Data synthesis and results

A meta-analysis will be performed to calculate pooled diagnostic accuracy measures if data allows. If this is not possible, then a narrative synthesis will be used. The steps in the narrative synthesis will involve the following: (1) data reduction by tabulation, (2) data comparison between studies, and, finally, (3) drawing conclusions. This process involves reading the full papers multiple times, linking together similarities and differences between the studies, and quality checking with the primary sources. The data reduction involves delineation of outcomes. The data comparison phase involves the reviewers’ identifying patterns and themes through counting and clustering and contrasting the study findings.
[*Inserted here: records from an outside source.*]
(* ===== verification/RouterBootPartSpec.v ===== *)
(** What the partition parsers of MikroTik and Cybertan devices guarantee: where the well-known
    partitions are found, when the search does not end, and that the partitions are in order
    and inside the device. *)

From stdpp Require Import base list numbers strings.
From Stdlib Require Import ZArith Lia.
From S2P Require Import Prelude Platform Bytes MtdSplit MtdSplitSpec MtdSplitWfi MtdSplitWitness RouterBoot RouterBootSpec RouterBootPart.
Local Open Scope Z_scope.
Local Open Scope cprog_scope.

(** * The search *)

Section search.
Context `{A : Arch} `{!ArchLaws A} {chip : Type} (m : mtd_dev chip) (data : list Z) `{!mtd_image m data}.
Context (Hblocks : mtd_size m mod RB_BLOCK_SIZE = 0).
Implicit Types (p q : routerboot_dynpart) (parts : list routerboot_dynpart).

Definition magic_at (o : Z) : Z := cpu_field data o 4.

(** A block boundary of the device. *)
Definition boundary (o : Z) : Prop := 0 <= o < mtd_size m /\ o mod RB_BLOCK_SIZE = 0.

(** The offset lies behind the start of a partition that has been found, which covers the
    block there. *)
Definition covered parts (o : Z) : Prop :=
  exists q, q ∈ parts /\ dp_found q = true /\ dp_offset q < o /\ o + RB_BLOCK_SIZE <= dp_offset q + dp_size q.

(** Entries of the table that stay what they are: what is searched for. *)
Definition key p : string * Z * bool := (dp_name p, dp_magic p, dp_fixup p).

(** The table after all boundaries below [o] have been looked at. *)
Record searched (parts : list routerboot_dynpart) (o : Z) : Prop := {
  se_found p : p ∈ parts -> dp_found p = true ->
    boundary (dp_offset p) /\ magic_at (dp_offset p) = dp_magic p /\ 0 <= dp_size p < 2 ^ 32 /\
    forall a, boundary a -> a < dp_offset p -> magic_at a = dp_magic p -> dp_fixup p = true \/ covered parts a;
  se_missing p : p ∈ parts -> dp_found p = false -> dp_fixup p = false ->
    0 <= dp_size p < 2 ^ 32 /\
    forall a, boundary a -> a < o -> magic_at a = dp_magic p -> covered parts a
}.

(** Entries that have not been found. *)
Definition missing parts : nat := length (List.filter (fun p => negb (dp_found p)) parts).

Lemma covered_cons p parts o : covered parts o -> covered (p :: parts) o.
Proof. intros (q & Hq & ?). exists q. split; [by right|done]. Qed.

Lemma boundary_read o c : boundary o -> call_mtd_read m o 4 c = Ret (0, slice data o 4) c.
Proof using mtd_image0 Hblocks.
  intros [Ho H4]. pose proof (mi_bound (m := m)). pose proof (mi_eb (m := m)). unfold call_mtd_read.
  rewrite loff_t_small by lia. unfold RB_BLOCK_SIZE in *.
  pose proof (Z.div_mod o 0x1000). pose proof (Z.div_mod (mtd_size m) 0x1000).
  rewrite mi_in by lia. done.
Qed.

(** What a look at the boundary [o] makes of an entry. *)
Record becomes (o : Z) p p' : Prop := {
  be_key : key p' = key p;
  be_keep : dp_found p = true -> p' = p;
  be_new : dp_found p = false -> dp_found p' = true ->
    dp_magic p = magic_at o /\ dp_offset p' = o /\ (0 <= dp_size p < 2 ^ 32 \/ dp_fixup p = true -> 0 <= dp_size p' < 2 ^ 32);
  be_missing : dp_found p = false -> dp_found p' = false ->
    dp_size p' = dp_size p /\ (dp_fixup p = false -> dp_magic p <> magic_at o)
}.

(** Where the search goes on after a partition of [size] bytes has been found at [o]. *)
Definition after_part (o size : Z) : Z :=
  if size >? RB_BLOCK_SIZE then size_t (o + align_down (size_t (size - RB_BLOCK_SIZE)) RB_BLOCK_SIZE) else o.

Lemma fixup_spec o c : boundary o ->
  wp (routerboot_dtbsfixup m o) (fun r c' => c' = c /\ match r with inr size => 0 <= size < 2 ^ 32 | inl _ => True end) c.
Proof using mtd_image0 ArchLaws0.
  intros [Ho _]. pose proof (mi_bound (m := m)). pose proof (mi_eb (m := m)). unfold routerboot_dtbsfixup.
  apply wp_bind. unfold wp. rewrite (read_exact_image m data) by (unfold sizeof_dtb_header; lia).
  destruct (o + sizeof_dtb_header <=? mtd_size m); [|done].
  pose proof (be_field_range (slice data o sizeof_dtb_header) 4 4 (slice_bytes _ _ _ mi_bytes) ltac:(lia)) as Hr.
  destruct (_ =? 0); [done|]. unfold ret. rewrite size_t_small by lia. done.
Qed.

(** The outcome for a whole table: nothing new, or one entry found. *)
Definition matched parts (o : Z) (r : list routerboot_dynpart * bool * Z) : Prop :=
  let '(parts', all, o') := r in
  Forall2 (becomes o) parts parts' /\
  ((o' = o /\ missing parts' = missing parts /\ (all = true -> missing parts = O)) \/
   (all = false /\ S (missing parts') = missing parts /\
    exists p', p' ∈ parts' /\ dp_found p' = true /\ dp_offset p' = o /\ o' = after_part o (dp_size p'))).

Lemma becomes_refl o p : (dp_found p = false -> dp_fixup p = false -> dp_magic p <> magic_at o) -> becomes o p p.
Proof. intros H. split; [done|done|congruence|auto]. Qed.

(** An entry that is found or does not change leaves the matter to the rest. *)
Lemma matched_next o p p' parts parts' all o' :
  becomes o p p' -> dp_found p' = dp_found p -> matched parts o (parts', all, o') ->
  matched (p :: parts) o (p' :: parts', dp_found p && all, o').
Proof.
  intros Hb Hf [HF Hcase]. split; [by constructor|]. unfold missing in *. cbn [List.filter]. rewrite Hf.
  destruct Hcase as [(-> & Hm & Hall)|(-> & Hm & q & Hq & ? & ? & ->)].
  - left. split; [done|]. destruct (dp_found p); cbn [negb length andb]; (split; [lia|]); [exact Hall|discriminate].
  - right. split; [by rewrite andb_false_r|]. destruct (dp_found p); cbn [negb length];
      (split; [lia|exists q; split_and!; [by right|done..]]).
Qed.

Lemma match_dynparts_spec parts o c :
  NoDup (dp_magic <$> parts) -> boundary o ->
  wp (match_dynparts m parts (magic_at o) o) (fun r c' => c' = c /\ matched parts o r) c.
Proof using mtd_image0 ArchLaws0.
  intros Hnd Ho. induction parts as [|p parts IH]; cbn [match_dynparts].
  { apply wp_ret. split; [done|]. split; [constructor|]. by left. }
  rewrite fmap_cons in Hnd. apply NoDup_cons in Hnd as [Hout Hnd]. specialize (IH Hnd).
  assert (forall p', becomes o p p' -> dp_found p' = dp_found p ->
    wp (let* (rest, all, offset) := match_dynparts m parts (magic_at o) o in ret (p' :: rest, dp_found p && all, offset))
      (fun r c' => c' = c /\ matched (p :: parts) o r) c) as Hnext.
  { intros p' Hb Hf. apply wp_bind. eapply wp_mono; [exact IH|]. intros [[rest all] o'] c' [-> Hm]. apply wp_ret.
    split; [done|]. by apply matched_next. }
  destruct (dp_found p) eqn:Ef; [apply Hnext; [apply becomes_refl; congruence|done]|].
  destruct (Z.eqb_spec (dp_magic p) (magic_at o)) as [Em|Hne]; [|apply Hnext; [by apply becomes_refl|done]].
  assert (forall size, (0 <= dp_size p < 2 ^ 32 \/ dp_fixup p = true -> 0 <= size < 2 ^ 32) ->
    matched (p :: parts) o (mk_dynpart (dp_name p) (dp_magic p) (dp_fixup p) o size true :: parts, false, after_part o size)) as Hfound.
  { intros size Hsz. split.
    - constructor; [split; [done|cbn; congruence|by intros; split_and!|cbn; congruence]|].
      apply Forall2_same_length_lookup_2; [done|]. intros i x y Hx Hy. rewrite Hx in Hy. injection Hy as <-.
      apply becomes_refl. intros _ _ Heq. apply Hout. rewrite Em, <- Heq. apply list_elem_of_fmap. exists x.
      split; [done|]. by eapply list_elem_of_lookup_2.
    - right. split; [done|]. unfold missing. cbn [List.filter dp_found negb]. rewrite Ef. cbn [negb length]. split; [done|].
      eexists. split; [by left|]. done. }
  apply wp_bind. destruct (dp_fixup p) eqn:Ex.
  - wp_call fixup_spec; [done|]. intros [e|size] c' [-> Hsz].
    + apply Hnext; [|done]. split; cbn; [unfold key; cbn; by rewrite Ex|congruence|congruence|]. intros _ _. split; [done|congruence].
    + apply wp_ret. split; [done|]. apply Hfound. done.
  - apply wp_ret, wp_ret. split; [done|]. apply Hfound. intros [?|?]; [done|congruence].
Qed.

(** Stepping over what has been found. *)
Lemma next_boundary o size : boundary o -> 0 <= size < 2 ^ 32 ->
  let n := size_t (after_part o size + RB_BLOCK_SIZE) in
  0 <= n /\ n mod RB_BLOCK_SIZE = 0 /\
  (n <= o \/ n = o + RB_BLOCK_SIZE \/ n + RB_BLOCK_SIZE <= o + size + RB_BLOCK_SIZE).
Proof using ArchLaws0 mtd_image0.
  intros [Ho H4] Hs n. pose proof (mi_bound (m := m)). pose proof (mi_eb (m := m)).
  pose proof (long_bits_32 : 32 <= long_bits) as H32.
  assert (exists k, n = size_t (o + k * 0x1000 + 0x1000) /\ 0 <= k /\ (k = 0 \/ k * 0x1000 + 0x1000 <= size)) as (k & -> & Hk & Hk').
  { unfold n, after_part, RB_BLOCK_SIZE. destruct (Z.gtb_spec size 0x1000) as [Hg|].
    - exists ((size - 0x1000) / 0x1000). rewrite (size_t_small (size - 0x1000)) by lia. unfold align_down, size_t.
      rewrite Zplus_mod_idemp_l. pose proof (Z.div_mod (size - 0x1000) 0x1000).
      pose proof (Z.mod_pos_bound (size - 0x1000) 0x1000). pose proof (Z.div_pos (size - 0x1000) 0x1000).
      split_and!; [done|lia|right; lia].
    - exists 0. split_and!; [f_equal; lia|lia|by left]. }
  unfold RB_BLOCK_SIZE in *. assert (0 <= size_t (o + k * 0x1000 + 0x1000)) by apply size_t_range.
  assert (exists t, 2 ^ long_bits = t * 0x1000 /\ 2 ^ 32 <= 2 ^ long_bits) as (t & Et & Hbig).
  { exists (2 ^ (long_bits - 12)). split; [|apply Z.pow_le_mono_r; lia].
    change 0x1000 with (2 ^ 12). rewrite <- Z.pow_add_r by lia. f_equal. lia. }
  assert (size_t (o + k * 0x1000 + 0x1000) = o + k * 0x1000 + 0x1000 \/
    size_t (o + k * 0x1000 + 0x1000) = o + k * 0x1000 + 0x1000 - 2 ^ long_bits) as [E|E].
  { unfold size_t. destruct (Z_lt_le_dec (o + k * 0x1000 + 0x1000) (2 ^ long_bits)); [left; apply Z.mod_small; lia|].
    right. rewrite <- (Z.mod_add _ (-1)) by lia. rewrite Z.mod_small by lia. lia. }
  - rewrite E. split_and!; [lia| |lia].
    replace (o + k * 0x1000 + 0x1000) with (o + (k + 1) * 0x1000) by lia. by rewrite Z.mod_add.
  - rewrite E. split_and!; [lia| |lia].
    replace (o + k * 0x1000 + 0x1000 - 2 ^ long_bits) with (o + (k + 1 - t) * 0x1000) by lia. by rewrite Z.mod_add.
Qed.

Lemma becomes_covered parts parts' o a : Forall2 (becomes o) parts parts' -> covered parts a -> covered parts' a.
Proof.
  intros HF (q & Hq & Hf & ?). apply list_elem_of_lookup in Hq as [i Hi].
  destruct (Forall2_lookup_l _ _ _ _ _ HF Hi) as (q' & Hi' & Hb). rewrite (be_keep _ _ _ Hb Hf) in Hi'.
  exists q. split; [by eapply list_elem_of_lookup_2|done].
Qed.

(** What lies between a boundary and the one the search goes on with. *)
Lemma between_covered parts o r a :
  boundary o -> searched parts o -> matched parts o r ->
  let n := size_t (r.2 + RB_BLOCK_SIZE) in
  0 <= n /\ n mod RB_BLOCK_SIZE = 0 /\ (boundary a -> o < a < n -> covered r.1.1 a) /\
  (missing r.1.1 = missing parts -> n = o + RB_BLOCK_SIZE).
Proof using ArchLaws0 mtd_image0 Hblocks.
  destruct r as [[parts' all] o']. cbn [fst snd]. intros Ho Hs [HF Hcase]. pose proof (mi_bound (m := m)) as Hmb.
  pose proof (mi_eb (m := m)) as Hme. pose proof Ho as [Ho1 Ho2]. unfold RB_BLOCK_SIZE in *.
  assert (forall n, boundary a -> n mod 0x1000 = 0 -> o < a < n -> o + 0x1000 <= a /\ a + 0x1000 <= n) as Hstep.
  { intros n [_ Ha] Hn. unfold RB_BLOCK_SIZE in *. pose proof (Z.div_mod a 0x1000). pose proof (Z.div_mod o 0x1000).
    pose proof (Z.div_mod n 0x1000). lia. }
  destruct Hcase as [(-> & Hm & _)|(-> & Hm & q & Hq & Hf & Hqo & ->)].
  - pose proof (Z.div_mod o 0x1000). pose proof (Z.div_mod (mtd_size m) 0x1000).
    unfold RB_BLOCK_SIZE in Hblocks. rewrite size_t_small by lia.
    assert ((o + 0x1000) mod 0x1000 = 0) as Hn by (rewrite Zplus_mod, Ho2; done).
    split_and!; [lia|done| |done]. intros Hba Hlt. specialize (Hstep (o + 0x1000) Hba Hn Hlt). lia.
  - assert (0 <= dp_size q < 2 ^ 32) as Hsz.
    { apply list_elem_of_lookup in Hq as [i Hi]. destruct (Forall2_lookup_r _ _ _ _ _ HF Hi) as (q0 & Hi0 & Hb).
      apply list_elem_of_lookup_2 in Hi0. destruct (dp_found q0) eqn:E0.
      - rewrite (be_keep _ _ _ Hb E0) in *. by apply (se_found _ _ Hs _ Hi0 E0).
      - apply (be_new _ _ _ Hb E0 Hf). destruct (dp_fixup q0) eqn:Ex; [by right|left].
        by apply (se_missing _ _ Hs _ Hi0 E0 Ex). }
    destruct (next_boundary o (dp_size q) Ho Hsz) as (H1 & H2 & H3). unfold RB_BLOCK_SIZE in H1, H2, H3.
    split_and!; [done|done| |lia]. intros Hba Hlt. destruct (Hstep _ Hba H2 Hlt) as [Hl1 Hl2].
    exists q. unfold RB_BLOCK_SIZE. split_and!; [done|done|lia|lia].
Qed.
Finally, the drawing of conclusions and verification inform a comprehensive understanding of the topic, which will be verified with the primary sources of data for accuracy throughout the process. The data synthesis will be conducted by two reviewers and consulted with a third reviewer. The narrative synthesis of diverse research designs will be reported according to the Synthesis without Meta-analysis (SWiM) in systematic reviews [40]. The Cochrane Review Manager will be used for primary analyses, including risk of bias, and Meta-DiSc software for the meta-analysis of test accuracy data and for secondary analyses [41]. The index test used to evaluate the solutions proposed in the included papers is based on a binary outcome (presence of or absence of malignant condition). A univariate random-effects model will be employed to obtain summary estimates of the sensitivity and specificity of the test.

The NHMRC body of evidence matrix will be used to guide the overall synthesis of findings. This allows recommendations to be formed that indicate the strength of the body of evidence in relation to the research question. Grades range from A to D, with A or B recommendations generally based on evidence that can be trusted to guide clinical practice. Grades C or D must be applied carefully based on individual clinical circumstances and should be interpreted with care [42]. The resulting data will be reported following PRISMA guidelines (Fig. 2). This figure will be used to report the number of citations at each stage of screening and selection.

Fig. 2
figure 2

PRISMA flowchart for study selection. Identification of studies via databases and registers

Discussion

To date, this will be the first systematic review on the use of AI in predicting the need for prostate biopsies based on clinical and demographic indicators. This systematic review will summarise the AI techniques including the ways in which they are used, their effectiveness, and their impact on clinical practice. The analysis of the literature will be used to assess evidence of AI application in clinical practice for prostate biopsy patient selection. It is expected that the findings will inform further research to address evidence gaps and to contribute to improved clinical practice.